I came in annoyed, that bit wasn't you. I told you just how triggered I was over the weekend and we dived straight into parts work. Looking back, was that the best decision. You stood your ground as I repeatly marked how annoyed I was over and over. I think I knew then I was being pushed too far, but I think I like it, kinda egg it on? It was defiantly that final bit though, I defiantly did not know we would go there and that was the final nail. I asked you to stop, but you always need to get one last word or sentence in. That is defiantly on you. I want to mention that because maybe i tell you to stop too late, but when i do you don't. It wasn't just one last thing but two last things. I was out of it and heavily in distress saying you feel sorry for the 'little girl' only triggers that. I really don't get your need to continue. You asked me if I was going to be safe. I hate that. I hate that so much. What does that even mean??? I couldn't talk and so it was a meaningless question. Eventually I answered. But too be honest I kinda of resent then sentiment.

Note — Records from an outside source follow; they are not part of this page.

(* ===== verification/CudaDag.v ===== *)
(** * Generation of the DAG on the device

    [ethash_calculate_dag_item] and [ethash_generate_dag] of
    [libcuda/ethash_cuda_miner_kernel.cu]: groups of four threads compute the
    items of the dataset from the light cache. *)

From stdpp Require Import base numbers list gmap.
From Stdlib Require Import ZArith Lia Bool.
From S2P Require Import Prelude Words KeccakSpec KeccakF Keccak EthashSpec Ethash EthashHash.
From S2P Require Import CudaHelper CudaKeccak CudaKernel.

Local Open Scope Z_scope.
Local Open Scope word_scope.
#[local] Opaque calc_dataset_item item_seed sha3_512 sha3_256.

Definition ETHASH_DATASET_PARENTS : nat := 256.
Definition NODE_WORDS : nat := 16.

Section Dag.
Context {arch : Arch} (dev : device).

(** The node buffer is the first eight lanes of [sha3_buf]. *)
Definition node_uint4 (buf : list uint2) (w : nat) : uint4 :=
  vectorize2 (nth (2 * w)%nat buf u2zero) (nth (2 * w + 1)%nat buf u2zero).
Definition node_set (buf : list uint2) (w : nat) (v : uint4) : list uint2 :=
  let '(lo, hi) := devectorize2 v in <[(2 * w)%nat := lo]> (<[(2 * w + 1)%nat := hi]> buf).

(** [copy(dag_node.uint4s, d_light[..].uint4s, 4)] and the xor of word 0. *)
Definition node_init (row : list Z) (node_index : Z) : list uint2 :=
  let buf := fold_left (fun buf w => node_set buf w (uint4s row w)) (seq 0 4) (replicate 8 u2zero) in
  match buf with
  | l :: rest => make_uint2 (x2 l .^ node_index) (y2 l) :: rest
  | [] => []
  end.

(** One round of the parents loop for a group of four threads. *)
Definition parents_round (nodes : list Z) (bufs : list (list uint2)) (i : nat)
  : option (list (list uint2)) :=
  if d_light_size dev =? 0 then None else
  let parent_index : list Z :=
    zip_with (fun node_index buf =>
      fnv (node_index .^ Z.of_nat i) (nth (i mod NODE_WORDS) (node_words buf) 0) mod d_light_size dev)
      nodes bufs in
  mfold (fun bufs t =>
    shuffle_index ← parent_index !! t;
    row ← array_get (d_light dev) shuffle_index;
    let p4 : list uint4 := uint4s row <$> seq 0 4 in
    Some (fold_left (fun bufs w =>
      let s4 := nth w p4 (make_uint4 0 0 0 0) in
      imap (fun thread_id buf =>
        if (t =? thread_id)%nat then node_set buf w (fnv4 (node_uint4 buf w) s4) else buf) bufs)
      (seq 0 4) bufs)) (seq 0 4) bufs.

(** [ethash_calculate_dag_item] for the four threads from [node_index]; a group
    returns early as a whole, since the test drops the two low bits. *)
Definition dag_guard (node_index : Z) : bool :=
  d_dag_size dev <=? (node_index .> 1) .& wnot 32 1.

Definition calculate_dag_items (first : Z) (dag : gmap Z (list Z)) : option (gmap Z (list Z)) :=
  let nodes : list Z := (fun k => u32 (first + Z.of_nat k)) <$> seq 0 4 in
  if forallb dag_guard nodes then Some dag else
  if existsb dag_guard nodes then None else
  if d_light_size dev =? 0 then None else
  bufs ← mapM (fun node_index =>
    row ← array_get (d_light dev) (node_index mod d_light_size dev);
    Some (SHA3_512 (node_init row node_index))) nodes;
  bufs ← mfold (parents_round nodes) (seq 0 ETHASH_DATASET_PARENTS) (map (take 8) bufs);
  let bufs := map SHA3_512 bufs in
  Some (fold_left (fun dag '(node_index, buf) =>
    <[node_index := of_le_words 4 (node_words (take 8 buf))]> dag) (zip nodes bufs) dag).

(** A launch of [blocks * blockSize] threads from node [start]. *)
Definition dag_launch (blocks blockSize start : Z) (dag : gmap Z (list Z)) : option (gmap Z (list Z)) :=
  mfold (fun dag g => calculate_dag_items (u32 (start + 4 * Z.of_nat g)) dag)
    (seq 0 (Z.to_nat (blocks * blockSize / 4))) dag.

(** [ethash_generate_dag]; [work - run] is unsigned. *)
Definition generate_step (work run gridSize blockSize : Z) (st : Z * gmap Z (list Z))
  : (Z * gmap Z (list Z)) + option (Z * gmap Z (list Z)) :=
  let '(base, dag) := st in
  if base <=? u32 (work - run) then
    match dag_launch gridSize blockSize base dag with
    | Some dag => inl (u32 (base + run), dag)
    | None => inr None
    end
  else inr (Some (base, dag)).

Definition ethash_generate_dag (dag_size gridSize blockSize : Z) (dag : gmap Z (list Z))
  : option (gmap Z (list Z)) :=
  let work := u32 (dag_size / 64) in
  let run := u32 (gridSize * blockSize) in
  match loop (generate_step work run gridSize blockSize) fuel64 (0, dag) with
  | inr (Some (base, dag)) =>
      if base <? work then
        let lastGrid := u32 (work - base) in
        if blockSize =? 0 then None else
        let lastGrid := u32 (u32 (lastGrid + blockSize) - 1) / blockSize in
        dag_launch lastGrid blockSize base dag
      else Some dag
  | _ => None
  end.
End Dag.

(** ** Correctness *)

Section Generate.
Context {arch : Arch} (dev : device) (c : epoch_context) (Hc : context_ok c).
Context (Hlight : d_light dev = light_cache c) (Hlsize : d_light_size dev = light_cache_num_items c).
Context (Hdsize : d_dag_size dev = full_dataset_num_items c).

Abbreviation cache := (light_cache c).

(** A node buffer that holds the 16 words [ws]. *)
Definition node_rel (buf : list uint2) (ws : list Z) : Prop :=
  length buf = 8%nat /\ Forall (in_word 32) ws /\ node_words buf = ws.

(** The eight lanes of a buffer. *)
Ltac lanes_8 H buf :=
  destruct buf as [|l0 [|l1 [|l2 [|l3 [|l4 [|l5 [|l6 [|l7 [|]]]]]]]]]; try discriminate H.

Lemma node_rel_lanes buf ws :
  node_rel buf ws -> reps buf (le_words 8 (of_le_words 4 ws)) /\ hash512_wf (of_le_words 4 ws).
Proof.
  intros (Hlen & Hws & <-). lanes_8 Hlen buf. split.
  - change (node_words _) with [x2 l0; y2 l0; x2 l1; y2 l1; x2 l2; y2 l2; x2 l3; y2 l3;
      x2 l4; y2 l4; x2 l5; y2 l5; x2 l6; y2 l6; x2 l7; y2 l7] in *.
    rewrite !Forall_cons in Hws. rewrite !le_words_pairs by tauto.
    assert (Hrep : forall l, in_word 32 (x2 l) -> in_word 32 (y2 l) -> rep l (x2 l + 2 ^ 32 * y2 l))
      by (intros [a b]; apply make_uint2_rep).
    repeat (constructor; [apply Hrep; tauto|]). constructor.
  - split; [by rewrite length_of_words|apply of_words_ok].
Qed.

(** [SHA3_512] of a node. *)
Lemma node_sha3 buf ws :
  node_rel buf ws ->
  node_rel (take 8 (SHA3_512 buf)) (le_words 4 (sha3_512 (of_le_words 4 ws))).
Proof.
  intros H. destruct (node_rel_lanes buf ws H) as [Hr Hwf].
  destruct (SHA3_512_rep buf (of_le_words 4 ws) Hwf) as [Hsha Hlen].
  { rewrite take_ge by (rewrite (proj1 H); lia). exact Hr. }
  destruct (sha3_512_wf (of_le_words 4 ws)) as [Hl Hok].
  split; [rewrite length_take, Hlen; done|]. split.
  - apply (words_in_word (host := plain_host) 4 16); [lia|done|done].
  - by apply (node_words_lanes 8).
Qed.

Lemma node_init_rel row n :
  hash512_wf row -> in_word 32 n ->
  node_rel (node_init row n) (alter (fun x => x .^ n) 0%nat (le_words 4 row)).
Proof.
  intros [Hl Hok] Hn. rewrite <-(flat_uint4s 4 row) by done.
  assert (Hw : Forall (in_word 32) (flat (uint4s row <$> seq 0 4))).
  { rewrite flat_uint4s by done. apply (words_in_word (host := plain_host) 4 16); [lia|done|done]. }
  split; [reflexivity|]. split; [|reflexivity].
  change (flat (uint4s row <$> seq 0 4)) with
    (x4 (uint4s row 0) :: tail (flat (uint4s row <$> seq 0 4))) in *.
  apply Forall_cons in Hw as [H0 Hw]. apply Forall_cons.
  split; [by apply lxor_in_word|exact Hw].
Qed.

(** The four updates of one thread in a round of the parents loop. *)
Definition node_mix (row : list Z) (buf : list uint2) : list uint2 :=
  fold_left (fun buf w => node_set buf w (fnv4 (node_uint4 buf w) (uint4s row w))) (seq 0 4) buf.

You left the room and gave me space to calm down. I needed that even though it makes me sad. I feel vulnerable getting up from my seat and can only move once you have gone. You left the room and waited for me down stairs. I almost forgot to pay... I think thats the first time I have forgot. I managed to switch into something. I can't remember who.
I know last time you said you thought about me after that happened. I kinda wanna tell you I am OK. Just so you know and don't worry about me. I also know you are away for a week and I don't want that to get in the way.